WORK ORDER: In full and without alteration, give the listing again.

============

(** * django-exportable-admin: the streaming CSV writer and the export view

    A shallow embedding of [django_exportable_admin/utils.py] ([Echo],
    [UnicodeWriter]) and of the export path of
    [django_exportable_admin/admin.py] ([ExportableAdmin.export_changelist_view]).

    The Python objects the code drives ([io.StringIO], [csv.DictWriter] with
    the [excel] dialect, the incremental encoder of [codecs], Django's
    [smart_text]) are embedded next to it, each as the state it holds and the
    methods the code calls, with their Python 3 behaviour: the writer of
    [csv] writes [str] into the [io.StringIO] queue, which Python 2 refuses. *)

From Stdlib Require Import ZArith NArith Ascii String DecimalString Strings.Byte.
From stdpp Require Import base option list numbers strings gmap.

Open Scope N_scope.
Open Scope list_scope.

(** ** Text and bytes *)

(** A Python 3 [str] is a sequence of code points; [len] counts them. *)
Definition char := N.
Definition text := list char.
Definition bytes := list byte.

Definition ustr (s : string) : text :=
  map N_of_ascii (list_ascii_of_string s).

Definition NUL : char := 0.
Definition CR : char := 13.
Definition LF : char := 10.

(** ** Exceptions *)

Inductive exn :=
| TypeError
| ValueError
| KeyError
| UnicodeEncodeError
| OtherError (name : string).

#[global] Instance exn_eq_dec : EqDecision exn.
Proof. solve_decision. Defined.

Inductive result (A : Type) :=
| Ok (a : A)
| Raise (e : exn).
Arguments Ok {A} a.
Arguments Raise {A} e.

Definition bind {A B} (m : result A) (k : A -> result B) : result B :=
  match m with
  | Ok a => k a
  | Raise e => Raise e
  end.

Notation "'do' x <- m ; k" := (bind m (fun x => k))
  (at level 10, x name, m at level 100, k at level 200).
Notation "'do' ' p <- m ; k" := (bind m (fun x => match x with p => k end))
  (at level 10, p pattern, m at level 100, k at level 200).

(** ** Field values and the framework's text conversion *)

(** What [lookup_field] hands back for a column: nothing, a boolean, a
    number or text. *)
Inductive value :=
| VNone
| VBool (b : bool)
| VInt (z : Z)
| VText (s : text).

(** Python's [str] on the non-text values. *)
Definition py_str (v : value) : text :=
  match v with
  | VNone => ustr "None"
  | VBool true => ustr "True"
  | VBool false => ustr "False"
  | VInt z => ustr (NilZero.string_of_int (Z.to_int z))
  | VText s => s
  end.

(** [isinstance(value, six.string_types)] *)
Definition is_string (v : value) : bool :=
  match v with VText _ => true | _ => false end.

(** [django.utils.encoding.smart_text]: text is returned as it is, every
    other object goes through [str]. *)
Definition smart_text (v : value) : text :=
  if is_string v then match v with VText s => s | _ => [] end
  else py_str v.

(** ** [io.StringIO] *)

Module StringIO.

(** The buffer and the stream position, which [write] advances and
    [truncate] leaves alone. *)
Record t := mk { buf : text; pos : nat }.

Definition new : t := mk [] 0%nat.

(** [write(s)]: an empty string is ignored; otherwise a position past the
    end is first filled with NUL up to it, then [s] overwrites from the
    position on. *)
Definition write (q : t) (s : text) : t :=
  match s with
  | [] => q
  | _ =>
      let padded := buf q ++ repeat NUL (pos q - length (buf q)) in
      mk (take (pos q) padded ++ s ++ drop (pos q + length s) padded)
         (pos q + length s)
  end.

Definition getvalue (q : t) : text := buf q.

============

RESPONSE BELOW:
(** * django-exportable-admin: the streaming CSV writer and the export view

    A shallow embedding of [django_exportable_admin/utils.py] ([Echo],
    [UnicodeWriter]) and of the export path of
    [django_exportable_admin/admin.py] ([ExportableAdmin.export_changelist_view]).

    The Python objects the code drives ([io.StringIO], [csv.DictWriter] with
    the [excel] dialect, the incremental encoder of [codecs], Django's
    [smart_text]) are embedded next to it, each as the state it holds and the
    methods the code calls, with their Python 3 behaviour: the writer of
    [csv] writes [str] into the [io.StringIO] queue, which Python 2 refuses. *)

From Stdlib Require Import ZArith NArith Ascii String DecimalString Strings.Byte.
From stdpp Require Import base option list numbers strings gmap.

Open Scope N_scope.
Open Scope list_scope.

(** ** Text and bytes *)

(** A Python 3 [str] is a sequence of code points; [len] counts them. *)
Definition char := N.
Definition text := list char.
Definition bytes := list byte.

Definition ustr (s : string) : text :=
  map N_of_ascii (list_ascii_of_string s).

Definition NUL : char := 0.
Definition CR : char := 13.
Definition LF : char := 10.

(** ** Exceptions *)

Inductive exn :=
| TypeError
| ValueError
| KeyError
| UnicodeEncodeError
| OtherError (name : string).

#[global] Instance exn_eq_dec : EqDecision exn.
Proof. solve_decision. Defined.

Inductive result (A : Type) :=
| Ok (a : A)
| Raise (e : exn).
Arguments Ok {A} a.
Arguments Raise {A} e.

Definition bind {A B} (m : result A) (k : A -> result B) : result B :=
  match m with
  | Ok a => k a
  | Raise e => Raise e
  end.

Notation "'do' x <- m ; k" := (bind m (fun x => k))
  (at level 10, x name, m at level 100, k at level 200).
Notation "'do' ' p <- m ; k" := (bind m (fun x => match x with p => k end))
  (at level 10, p pattern, m at level 100, k at level 200).

(** ** Field values and the framework's text conversion *)

(** What [lookup_field] hands back for a column: nothing, a boolean, a
    number or text. *)
Inductive value :=
| VNone
| VBool (b : bool)
| VInt (z : Z)
| VText (s : text).

(** Python's [str] on the non-text values. *)
Definition py_str (v : value) : text :=
  match v with
  | VNone => ustr "None"
  | VBool true => ustr "True"
  | VBool false => ustr "False"
  | VInt z => ustr (NilZero.string_of_int (Z.to_int z))
  | VText s => s
  end.

(** [isinstance(value, six.string_types)] *)
Definition is_string (v : value) : bool :=
  match v with VText _ => true | _ => false end.

(** [django.utils.encoding.smart_text]: text is returned as it is, every
    other object goes through [str]. *)
Definition smart_text (v : value) : text :=
  if is_string v then match v with VText s => s | _ => [] end
  else py_str v.

(** ** [io.StringIO] *)

Module StringIO.

(** The buffer and the stream position, which [write] advances and
    [truncate] leaves alone. *)
Record t := mk { buf : text; pos : nat }.

Definition new : t := mk [] 0%nat.

(** [write(s)]: an empty string is ignored; otherwise a position past the
    end is first filled with NUL up to it, then [s] overwrites from the
    position on. *)
Definition write (q : t) (s : text) : t :=
  match s with
  | [] => q
  | _ =>
      let padded := buf q ++ repeat NUL (pos q - length (buf q)) in
      mk (take (pos q) padded ++ s ++ drop (pos q + length s) padded)
         (pos q + length s)
  end.

Definition getvalue (q : t) : text := buf q.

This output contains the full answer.